Sine Qua Non Covert Fingers 2004

100% Pinot Noir, 14,9% de álcool.

Rubi escuro violáceo. Aroma com muita madeira, tostados, musgo, frutas vermelhas muito maduras, fundo mineral. Paladar encorpado e macio, quase doce, abriu-se bastante na taça, muito elegante, mas não encantou.

Corpo: BC

Nota: 91

Sine Qua Non Omega 2003

100% Pinot Noir, 15,5% de álcool.

Rubi-claro violáceo. Aroma com álcool aparecendo em demasia, com notas de geleias de frutas vermelhas, amoras, café, chocolate, alcaçuz, musgo, muita madeira. Paladar encorpado e macio. Tem presença marcante como todos os Sine Qua Non, mas faltam finesse e equilíbrio. O que menos gostei de toda a prova.

Corpo: BC

Nota: 87

Sine Qua Non Hollerin’m Shea Vineyard 2002

100% Pinot Noir, com 15,4% de álcool.

Granada entre claro e escuro. Aroma mais mineral que os demais Pinots SQN, elegante, com frutas vermelhas e negras bem maduras, casadas com madeira, especiarias doces, defumados, café. Paladar macio, com muitos taninos doces, acidez baixa, excelente vinho, embora um pouco carregado para um Pinot.

Corpo: BC

Nota: 93

Clos de La Roche, Domaine Leroy 1996

100% Pinot Noir, 13% de álcool.

Rubi granada entre claro e escuro. Aroma seco sério, elegante e complexo, muito puro, que foi se abrindo e evoluindo constantemente, mostrando desde florais de violetas até defumados, frutas vermelhas, cerejas, alcaçuz, mineral evidente. Paladar de médio corpo, mas com uma estrutura sólida e perfeitamente proporcionada de ótima acidez e taninos firmes e finíssimos, equilibradíssimo, simplesmente perfeito. Roubou a cena e deixou os Pinots Sine Qua Non a quilômetros de distância.

Corpo: MC

Nota: 100

Flight 4

Sine Qua Non Midnight Oil 2001

95,5% Syrah, 3% Grenache, 1,5% Viognier, 14,9% de álcool.

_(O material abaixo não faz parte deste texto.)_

(* ===== verification/Memory.v ===== *)
(** * The memory manager (Dev32/lxmemory.c, Dev32/lxstack.asm)

    Every allocation of the driver is recorded in the list [memobjs]; the node
    of the list is itself a block of the operating system.  The state holds
    the list (address of the node and its contents), the lock that protects
    it, the flag words and the operating system's world.  The lock is a spin
    lock: taking it twice hangs ([Deadlock]). *)

From S2P Require Import Prelude DevHlp.

Definition LXMT_UNKNOWN : Z := 0.
Definition LXMT_NORMAL_MALLOC : Z := 1.
Definition LXMT_PHYS_TO_VIRT : Z := 2.
Definition LXMT_VIRT_TO_PHYS : Z := 3.

Definition PAGE_SIZE : Z := 4096.
Definition ALLOC_ALIGNED_ALIGN : Z := 8192.

Definition GFP_DMA : Z := 1.
Definition GFP_REPEAT : Z := 1024.
Definition GFP_NOFAIL : Z := 2048.

Record memobj := mk_memobj {
  virtAddr : Z; physAddr : Z; unalignedAddr : Z;
  size : Z; realsize : Z;
  memflags : Z; type : Z; tid : Z; pid : Z
}.

Definition sizeof_memobj : Z := 36.

Record lxm (W : Type) := mk_lxm {
  memlist_lock : bool;
  memobjs : list (Z * memobj);
  default_malloc_flags : Z;
  memobj_malloc_flags : Z;
  max_alloc_aligned_retry : nat;
  world : W
}.
Arguments mk_lxm {W}. Arguments memlist_lock {W}. Arguments memobjs {W}.
Arguments default_malloc_flags {W}. Arguments memobj_malloc_flags {W}.
Arguments max_alloc_aligned_retry {W}. Arguments world {W}.

Definition set_lock {W} (b : bool) (s : lxm W) : lxm W :=
  mk_lxm b (memobjs s) (default_malloc_flags s) (memobj_malloc_flags s)
    (max_alloc_aligned_retry s) (world s).
Definition set_objs {W} (l : list (Z * memobj)) (s : lxm W) : lxm W :=
  mk_lxm (memlist_lock s) l (default_malloc_flags s) (memobj_malloc_flags s)
    (max_alloc_aligned_retry s) (world s).
Definition set_world {W} (w : W) (s : lxm W) : lxm W :=
  mk_lxm (memlist_lock s) (memobjs s) (default_malloc_flags s) (memobj_malloc_flags s)
    (max_alloc_aligned_retry s) w.

Definition set_phys (pa : Z) (o : memobj) : memobj :=
  mk_memobj (virtAddr o) pa (unalignedAddr o) (size o) (realsize o) (memflags o)
    (type o) (tid o) (pid o).

Section Memory.
(** The thread and process that calls, and what a node of the list holds
    before it is written: the operating system does not clear blocks. *)
Context {W : Type} `{DevVM W}.
Context (current_tid current_pid : Z) (garbage : memobj).

Definition VMAlloc (flags sz phys : Z) : M (lxm W) (option Z) := fun s =>
  let '(w, r) := DevVMAlloc flags sz phys (world s) in Ok (r, set_world w s).
Definition VMFree (a : Z) : M (lxm W) unit :=
  modify (fun s => set_world (DevVMFree a (world s)) s).

Definition spin_lock : M (lxm W) unit := fun s =>
  if memlist_lock s then Err Deadlock else Ok (tt, set_lock true s).
Definition spin_unlock : M (lxm W) unit := modify (set_lock false).

Definition list_add (n : Z) (o : memobj) : M (lxm W) unit :=
  modify (fun s => set_objs ((n, o) :: memobjs s) s).

(** [get_option] parses the number out of the kernel parameter. *)
Definition lx_set_alloc_aligned_retry (a : Z) : M (lxm W) Z :=
  (if (10 <=? a) && (a <=? 800) then
     modify (fun s => mk_lxm (memlist_lock s) (memobjs s) (default_malloc_flags s)
                        (memobj_malloc_flags s) (Z.to_nat a) (world s))
   else mret tt) ≫= fun _ => mret 1.

(** ** Aligned blocks (lxstack.asm) *)

Definition LXA_VMAllocHelper (flags sz : Z) : M (lxm W) (option Z) :=
  d ← gets default_malloc_flags;
  if (Z.land d VMDHA_USEHIGHMEM =? 0) || negb (Z.land flags VMDHA_16M =? 0)
  then VMAlloc flags sz 4294967295
  else
    r ← VMAlloc (Z.lor flags VMDHA_USEHIGHMEM) sz 4294967295;
    match r with
    | Some a => mret (Some a)
    | None => VMAlloc flags sz 4294967295
    end.

(** The search for an aligned block; [temps] are the pushed addresses. *)
Fixpoint aligned_loop (esi : nat) (flags sz : Z) (temps : list Z) : M (lxm W) (Z * list Z) :=
  match esi with
  | O => mret (0, temps)
  | S esi =>
      r ← LXA_VMAllocHelper flags sz;
      match r with
      | None => mret (0, temps)
      | Some a =>
          if Z.land a (Z.lnot (ALLOC_ALIGNED_ALIGN - 1)) =? a then mret (a, temps)
          else
            VMFree a ≫= fun _ =>
            t ← LXA_VMAllocHelper flags 4096;
            match t with
            | None => mret (0, temps)
            | Some t => aligned_loop esi flags sz (t :: temps)
            end
      end
  end.

Fixpoint free_temps (temps : list Z) : M (lxm W) unit :=
  match temps with
  | [] => mret tt
  | t :: temps => VMFree t ≫= fun _ => free_temps temps
  end.

Definition or_zero (r : option Z) : Z := match r with Some a => a | None => 0 end.

(** Result: [eax] and [ecx], the block and its real size. *)
Definition LXA_VMAllocAlignedNoStackThunk (flags sz : Z) : M (lxm W) (Z * Z) :=
  if sz <? 4096 then
    r ← LXA_VMAllocHelper flags sz; mret (or_zero r, sz)
  else
    n ← gets max_alloc_aligned_retry;
    r ← aligned_loop n flags sz [];
    free_temps r.2 ≫= fun _ =>
    if r.1 =? 0 then
      let ecx := u32 (sz + ALLOC_ALIGNED_ALIGN / 2) in
      r ← LXA_VMAllocHelper flags ecx; mret (or_zero r, ecx)
    else mret (r.1, sz).

Definition LXA_AlignMemory (a : Z) : Z :=
  if a =? Z.land a (Z.lnot (ALLOC_ALIGNED_ALIGN - 1)) then a
  else Z.land (u32 (a + (ALLOC_ALIGNED_ALIGN - 1))) (Z.lnot (ALLOC_ALIGNED_ALIGN - 1)).

(** [None], or aligned address, real size and start of the block. *)
Definition LXA_VMAllocAligned (flags sz : Z) : M (lxm W) (option (Z * Z * Z)) :=
  r ← LXA_VMAllocAlignedNoStackThunk flags sz;
  let '(eax, ecx) := r in
  if eax =? 0 then mret None
  else mret (Some (if ecx <? 4096 then eax else LXA_AlignMemory eax, ecx, eax)).

(** ** The list of objects *)

Definition LX_alloc_memobj : M (lxm W) (option (Z * memobj)) :=
  let fresh a := (a, mk_memobj (virtAddr garbage) (physAddr garbage) (unalignedAddr garbage)
      (size garbage) (realsize garbage) (memflags garbage) LXMT_UNKNOWN
      (u16 current_tid) (u16 current_pid)) in
  f ← gets memobj_malloc_flags;
  r ← VMAlloc (Z.lor f VMDHA_USEHIGHMEM) sizeof_memobj 4294967295;
  match r with
  | Some a => mret (Some (fresh a))
  | None =>
      r ← VMAlloc f sizeof_memobj 4294967295;
      mret (fresh <$> r)
  end.

Definition addr_matches (addr : Z) (bPhysAddr : bool) (x : Z * memobj) : bool :=
  if bPhysAddr then physAddr x.2 =? addr else virtAddr x.2 =? addr.

Definition LX_find_memobj (addr : Z) (bPhysAddr : bool) (l : list (Z * memobj)) :
    option (Z * memobj) :=
  find_first (addr_matches addr bPhysAddr) l.

(** The node that was found is unlinked or stored back. *)
Definition list_del (addr : Z) (s : lxm W) : lxm W :=
  set_objs (remove_first (addr_matches addr false) (memobjs s)) s.

Definition __LX_free (ptr : Z) : M (lxm W) unit :=
  spin_lock ≫= fun _ =>
  l ← gets memobjs;
  pm ← match LX_find_memobj ptr false l with
       | Some (n, o) =>
           if (type o =? LXMT_NORMAL_MALLOC) || (type o =? LXMT_PHYS_TO_VIRT)
           then modify (list_del ptr) ≫= fun _ => mret (Some (n, o))
           else mret None
       | None => mret None
       end;
  spin_unlock ≫= fun _ =>
  match pm with
  | Some (n, o) => VMFree (unalignedAddr o) ≫= fun _ => VMFree n
  | None => VMFree ptr
  end.

Definition __LX_malloc (sz flags : Z) : M (lxm W) Z :=
  r ← LX_alloc_memobj;
  match r with
  | None => mret 0
  | Some (n, o) =>
      a ← LXA_VMAllocAligned (u16 flags) sz;
      match a with
      | None => VMFree n ≫= fun _ => mret 0
      | Some (virt, real, unaligned) =>
          spin_lock ≫= fun _ =>
          list_add n (mk_memobj virt 0 unaligned sz real (u16 flags)
                        LXMT_NORMAL_MALLOC (tid o) (pid o)) ≫= fun _ =>
          spin_unlock ≫= fun _ =>
          mret virt
      end
  end.

(** [while(!p)]: the allocation is retried for ever. *)
Fixpoint malloc_nofail (fuel : nat) (sz flags : Z) : M (lxm W) Z :=
  match fuel with
  | O => throw OutOfFuel
  | S fuel =>
      p ← __LX_malloc sz flags;
      if p =? 0 then malloc_nofail fuel sz flags else mret p
  end.

Definition __LX_malloc_gfp (fuel : nat) (sz gfp_mask : Z) : M (lxm W) Z :=
  d ← gets default_malloc_flags;
  let mflags :=
    if negb (Z.land gfp_mask GFP_DMA =? 0)
    then Z.lor d (Z.lor (Z.lor VMDHA_16M VMDHA_CONTIG) VMDHA_FIXED)
    else Z.lor d VMDHA_USEHMA in
  p ← __LX_malloc sz mflags;
  if p =? 0 then
    if negb (Z.land gfp_mask GFP_REPEAT =? 0) then __LX_malloc sz mflags
    else if negb (Z.land gfp_mask GFP_NOFAIL =? 0) then malloc_nofail fuel sz mflags
    else mret p
  else mret p.

(** ** Address translation *)

(** [DevLinToPageList] into an array of five entries: it writes all of
    them, and the first is read on success. *)
Definition first_page (lin sz : Z) : M (lxm W) (option Z) := fun s =>
  match DevLinToPageList lin sz (world s) with
  | None => Ok (None, s)
  | Some l =>
      if (5 <? length l)%nat then Err BadAccess
      else match l with [] => Err UninitRead | p :: _ => Ok (Some p, s) end
  end.

Definition LX__pa (address : Z) : M (lxm W) Z :=
  spin_lock ≫= fun _ =>
  l ← gets memobjs;
  pa ← match LX_find_memobj address false l with
       | Some (n, o) =>
           if physAddr o =? 0 then
             r ← first_page (virtAddr o) (size o);
             match r with
             | Some p =>
                 modify (fun s => set_objs
                   (update_first (addr_matches address false)
                      (fun x => (x.1, set_phys p x.2)) (memobjs s)) s) ≫= fun _ => mret p
             | None => mret (physAddr o)
             end
           else mret (physAddr o)
       | None =>
           r ← LX_alloc_memobj;
           match r with
           | None => mret 0
           | Some (n, o) =>
               r ← first_page address PAGE_SIZE;
               match r with
               | Some p =>
                   list_add n (mk_memobj address p address PAGE_SIZE (realsize o) 0
                                 LXMT_VIRT_TO_PHYS (tid o) (pid o)) ≫= fun _ => mret p
               | None => __LX_free n ≫= fun _ => mret 0
               end
           end
       end;
  spin_unlock ≫= fun _ => mret pa.

Definition LX__va (address : Z) : M (lxm W) Z :=
  spin_lock ≫= fun _ =>
  l ← gets memobjs;
  va ← match LX_find_memobj address true l with
       | Some (n, o) => mret (virtAddr o)
       | None =>
           r ← LX_alloc_memobj;
           match r with
           | None => mret 0
           | Some (n, o) =>
               v ← VMAlloc (Z.lor VMDHA_PHYS VMDHA_PROCESS) 4096 address;
               v ← match v with
                   | Some v => mret (Some v)
                   | None => VMAlloc (Z.lor (Z.lor VMDHA_PHYS VMDHA_PROCESS) VMDHA_16M)
                               4096 address
                   end;
               match v with
               | None => VMFree n ≫= fun _ => mret 0
               | Some v =>
                   list_add n (mk_memobj v address address 4096 (realsize o) 0
                                 LXMT_PHYS_TO_VIRT (tid o) (pid o)) ≫= fun _ => mret v
               end
           end
       end;
  spin_unlock ≫= fun _ => mret va.

(** ** Statistics *)

Record lx_memstat := mk_memstat {
  total_obj : Z; total_sz : Z; total_obj_sz : Z; total_sz_wasted : Z
}.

Rubi escuro violáceo, mas não muito escuro. Aroma intenso e doce, com notas de cana de açúcar, muita madeira, baunilha, fruta muito madura, quase um creme de cassis, muito musgo, notas balsâmicas mentoladas. Paladar intenso, quente e macio, quase doce, acidez baixa, taninos volumosos e doces, profundo, muito longo e expressivo.

Corpo: ME

Nota: 95

Sine Qua Non The Inaugural Eleven Confessions 2003

97% Syrah, 3% Viognier, 15,8% de álcool.

Rubi violáceo escuro, ainda jovial na cor. Perfil um pouco menos madeira e doce que os damais Syrah SQN provados. Aroma com grande concentração de frutas negras ultramaduras, limpas e bem delineadas, madeira como coadjuvante que sai na foto, menta, muitas especiarias, pimenta, cravo, couro, chocolate. Paladar denso, taninos magníficos, volumosos e aveludados, acidez moderada. Muito expressivo, superalcoólico, madeirado e concentrado, ainda assim elegante. É um mergulho profundo. Adorei.

Corpo: ME

Nota: 97

Sine Qua Non Against the Wall 1996

100% Syrah, 14,5% de álcool.

Rubi-granada escuro. Aroma muito complexo, sério, com notas de evolução, couro, caramelo, terra molhada, pimenta, frutas negras maduras em profusão, tudo muito fino e bem integrado.

Paladar muito encorpado, mas menos exagerado que os outros Syrah SQN, volumoso, elegante, finíssimo, adorei. Foi o mais elegante e complexo do flight e me enganou às cegas como sendo o francês, por ser o mais evoluído do flight.

Corpo: ME

Nota 99

Hermitage La Chapelle 1990, Paul Jaboulet Aîné

100% Syrah, 13,9% de álcool, garrafa magnum.

Granada-escuro. Aroma intenso e denso, quase pesado, com notas de fruta ultramadura, goiabada, caramelo queimado, café, tabaco, couro, caldo de carne, defumados, toque lácteo intenso quase um queijo. Paladar com muita extração, muitos taninos ainda presentes

o mais profundo do dia (camadas e camadas de sabor). O mais velho e o mais jovial do flight. Um vinho monumental, ainda está aquem de seu auge, ainda buscando sua melhor expressão.

Corpo:

Nota: 98

Sine Qua Non Poker Face 2004

96% Syrah, 2,5% Mourvedre, 1,5% Viognier, 15,5 de álcool.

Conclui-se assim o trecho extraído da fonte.